Author Topic: One error occured when calculating the DOS  (Read 7163 times)

0 Members and 1 Guest are viewing this topic.

Offline John

  • Heavy QuantumATK user
  • ***
  • Posts: 33
  • Reputation: 0
    • View Profile
One error occured when calculating the DOS
« on: March 12, 2011, 02:02 »
Dear Sir,
    One error occured when I calculate the Device DOS of my two-probe system, which have 270 atoms (Carbon or Hydrogen) using the 2X2 CPUs. The error is following, can you give any suggestion? It is run by the newest version 11.2.  Thanks.


+------------------------------------------------------------------------------+
|                                                                              |
| Transmission Spectrum Analysis                                               |
|                                                                              |
+------------------------------------------------------------------------------+

                            |--------------------------------------------------|
Calculating Transmission   : ==================================================

+----------------------------------------------------------+
| Transmission Spectrum Report                             |
| -------------------------------------------------------- |
| Left electrode Fermi level  = -3.993602e+00 eV           |
| Right electrode Fermi level = -3.993602e+00 eV           |
| Energy zero                 = -3.993602e+00 eV           |
+----------------------------------------------------------+
   energy       T(up)
     eV
 -2.000000e+00   8.812919e-01
 -1.990000e+00   8.925038e-01
 -1.980000e+00   9.001541e-01

...........................................

  1.980000e+00   9.576673e-01
  1.990000e+00   9.638053e-01
  2.000000e+00   9.703618e-01
+----------------------------------------------------------+
+------------------------------------------------------------------------------+
|                                                                              |
| Device Density of States                                                     |
|                                                                              |
+------------------------------------------------------------------------------+

                            |--------------------------------------------------|
Calculating DOS            : =================================================Fatal error in MPI_Allreduce: Message truncated, error stack:
MPI_Allreduce(773).......: MPI_Allreduce(sbuf=0x95abc30, rbuf=0x1c820e0, count=4, MPI_INT, MPI_SUM, MPI_COMM_WORLD) failed
MPIR_Reduce(764).........:
MPIR_Reduce_binomial(172):
do_cts(490)..............: Message truncated; 1405104 bytes received but buffer size is 16
rank 0 in job 17  node18_42298   caused collective abort of all ranks
  exit status of rank 0: killed by signal 9

Offline ajaramil

  • New QuantumATK user
  • *
  • Posts: 1
  • Country: us
  • Reputation: 0
    • View Profile
Re: One error occured when calculating the DOS
« Reply #1 on: March 12, 2011, 03:39 »
I had the same problem when running an LDOS calculation on a two-probe system on multiple processors. 
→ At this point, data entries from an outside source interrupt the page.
(** C6: below TLS 1.2 both paths take the default scheme of the client
    role, a function of version and key type (and fail with a negotiation
    error, touching nothing, if there is none); the receive path never
    reads or validates a scheme identifier (the first two unread bytes are
    the signature length) and the send path writes no scheme bytes: what
    it has appended is, by the step it got to, nothing (up to and including
    a failed or pending signing, or a length that did not fit), the 2-byte
    length of the signature the key primitive returned (the signature did
    not fit), or that length and the signature, which is what a successful
    call has appended.  From TLS 1.2 on no default is chosen: the receive
    path reads the 2-byte identifier and validates it (rejecting, or
    adopting the scheme it denotes), and the send path keeps the client's
    scheme and writes its 2-byte identifier first (or fails on a full
    buffer, writing nothing). *)
Theorem C6_default_below_TLS12_scheme_id_from_TLS12 (c : s2n_connection) :
  hashes (handshake c) <> None ->
  async_state (handshake c) = NotStarted ->
  exists cr cs,
    conn_of (recv (Some c)) = Some cr
    /\ conn_of (send (Some c)) = Some cs
    /\ (actual_protocol_version c < S2N_TLS12 ->
        existsb is_validate (calls_of (recv (Some c))) = false
        /\ (forall s,
              default_scheme_for (actual_protocol_version c)
                (client_cert_pkey_type (handshake_params c)) = Some s ->
              chosen_scheme cr = s /\ chosen_scheme cs = s)
        /\ (default_scheme_for (actual_protocol_version c)
              (client_cert_pkey_type (handshake_params c)) = None ->
            recv (Some c)
            = (Err NegotiationError, Some c, [Call_choose_default_sig_scheme S2N_CLIENT])
            /\ send (Some c)
               = (Err NegotiationError, Some c,
                  [Call_choose_default_sig_scheme S2N_CLIENT]))
        /\ (forall l0 l1 rest sg,
              unread (io (handshake c)) = l0 :: l1 :: rest ->
              In sg (verified_signatures (calls_of (recv (Some c)))) ->
              sg = mk_blob (firstn (Z.to_nat (uint16_of l0 l1)) rest) (uint16_of l0 l1))
        /\ send_left_in_buffer pkey_sign [] c cs
             (res_of (send (Some c))) (calls_of (send (Some c)))
        /\ (is_ok (res_of (send (Some c))) = true ->
            exists a d sig d',
              In (Call_async_pkey_sign a d) (calls_of (send (Some c)))
              /\ pkey_sign (private_key (handshake_params c)) a d = (Some sig, d')
              /\ bytes_appended c cs
                 = uint16_bytes (Z.of_nat (length sig) mod 2 ^ 16) ++ sig))
    /\ (S2N_TLS12 <= actual_protocol_version c ->
        existsb is_choose_default (calls_of (recv (Some c))) = false
        /\ existsb is_choose_default (calls_of (send (Some c))) = false
        /\ (forall s0 s1 rest,
              unread (io (handshake c)) = s0 :: s1 :: rest ->
              existsb is_validate (calls_of (recv (Some c))) = true
              /\ (validate_offered (uint16_of s0 s1)
                    (set_io (skip_read 2 (io (handshake c))) c) = None ->
                  res_of (recv (Some c)) = Err NegotiationError)
              /\ (forall s,
                    validate_offered (uint16_of s0 s1)
                      (set_io (skip_read 2 (io (handshake c))) c) = Some s ->
                    chosen_scheme cr = s /\ (2 <= bytes_read c cr)%nat))
        /\ chosen_scheme cs = chosen_scheme c
        /\ (send (Some c) = (Err BufferFull, Some c, [])
            \/ exists w,
                 bytes_appended c cs
                 = uint16_bytes (iana_value (chosen_scheme c)) ++ w)).
Proof.
  intros Hhashes Hstate.
  pose proof (send_body_left_in_buffer c Hhashes Hstate) as Hleft.
  pose proof (recv_body_legacy c Hhashes) as Hrl.
  pose proof (send_body_legacy c Hhashes Hstate) as Hsl.
  pose proof (recv_body_signature_read c []) as Hsig.
  pose proof (recv_body_no_default c) as Hrd.
  pose proof (recv_body_negotiated c) as Hrn.
  pose proof (send_body_negotiated c Hhashes Hstate) as Hsn.
  unfold s2n_client_cert_verify_recv, s2n_client_cert_verify_send, with_conn,
    res_of, conn_of, calls_of.
  destruct (recv_body c) as [[rr cr] lr]. destruct (send_body c) as [[rs cs] ls].
  cbn [fst snd] in *.
  exists cr, cs. split; [reflexivity|]. split; [reflexivity|]. split.
  - (* below TLS 1.2 *)
    intros Hlegacy. specialize (Hrl Hlegacy) as [Hnoval Hrl]. specialize (Hsl Hlegacy).
    assert (Hltb : (actual_protocol_version c <? S2N_TLS12) = true)
      by now apply Z.ltb_lt.
    rewrite Hltb in Hleft.
    split; [exact Hnoval|]. split; [|split; [|split; [|split]]].
    + intros s Hs. rewrite Hs in Hrl, Hsl. split; assumption.
    + intros Hnone. rewrite Hnone in Hrl, Hsl.
      injection Hrl as -> -> ->. injection Hsl as -> -> ->. split; reflexivity.
    + intros l0 l1 rest sg Hunread Hin.
      specialize (Hsig l0 l1 rest Hhashes). rewrite Hltb in Hsig.
      destruct (Hsig eq_refl Hunread) as (_ & [Hnil | (Hone & _)] & _).
      * rewrite Hnil in Hin. contradiction.
      * rewrite Hone in Hin. destruct Hin as [<- | []]. reflexivity.
    + exact Hleft.
    + intros Hok. destruct Hleft as (Hbefore & Hsnapshot & Hsigned).
      destruct (existsb is_get_hash_state ls) eqn:Hreached;
        [|destruct (Hbefore eq_refl) as [_ Hfailed]; congruence].
      destruct (existsb is_sign ls) eqn:Hrequested;
        [|destruct (Hsnapshot eq_refl eq_refl) as [_ ->]; discriminate Hok].
      apply existsb_exists in Hrequested as (k & Hin & Hk).
      destruct k as [| | | |? ? ? ? ?|a d|]; try discriminate Hk.
      specialize (Hsigned a d Hin).
      destruct (async_pkey_cb c); [destruct Hsigned as [_ ->]; discriminate Hok|].
      destruct (pkey_sign (private_key (handshake_params c)) a d) as [[sig|] d'] eqn:Hsign;
        [|destruct Hsigned as [_ ->]; discriminate Hok].
      destruct (existsb is_minimize ls);
        [|destruct Hsigned as [-> _]; discriminate Hok].
      exists a, d, sig, d'. auto.
  - (* TLS 1.2 and later *)
    intros Hmodern. specialize (Hrd Hmodern).
    specialize (Hsn Hmodern) as (Hsd & Hkeep & Hwrote).
    split; [exact Hrd|]. split; [exact Hsd|]. split; [|split; [exact Hkeep|]].
    + intros s0 s1 rest Hunread.
      destruct (Hrn s0 s1 rest Hhashes Hmodern Hunread) as (_ & Hval & Hscheme).
      split; [exact Hval|]. split.
      * intros Hnone. rewrite Hnone in Hscheme. exact Hscheme.
      * intros s Hs. rewrite Hs in Hscheme. exact Hscheme.
    + destruct Hwrote as [Hfull | (w' & Hw')].
      * left. injection Hfull as -> -> ->. reflexivity.
      * right. exists w'. apply bytes_appended_app. exact Hw'.
Qed.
This is most likely an MPI coding problem in the LDOS/DOS routines in ATK 11.2.0, so as a quick workaround I just ran the same calculation on a single processor and it worked fine.

Cheers

Offline zh

  • Supreme QuantumATK Wizard
  • *****
  • Posts: 1141
  • Reputation: 24
    • View Profile
Re: One error occured when calculating the DOS
« Reply #2 on: March 12, 2011, 10:30 »
which version of  mpi is used? It seems that the heavy communication between nodes caused the problem. Please try the mpich2, meanwhile use more nodes.
« Last Edit: March 12, 2011, 13:34 by zh »

Offline Anders Blom

  • QuantumATK Staff
  • Supreme QuantumATK Wizard
  • *****
  • Posts: 5575
  • Country: dk
  • Reputation: 96
    • View Profile
    • QuantumATK at Synopsys
Re: One error occured when calculating the DOS
« Reply #3 on: March 12, 2011, 13:24 »
We cannot rule out that ATK is to blame, but in almost all cases this error is related to the hardware on the cluster. Different codes require different performance and features from the MPI environment, so it might be some software packages do not trigger the problem, while ATK does.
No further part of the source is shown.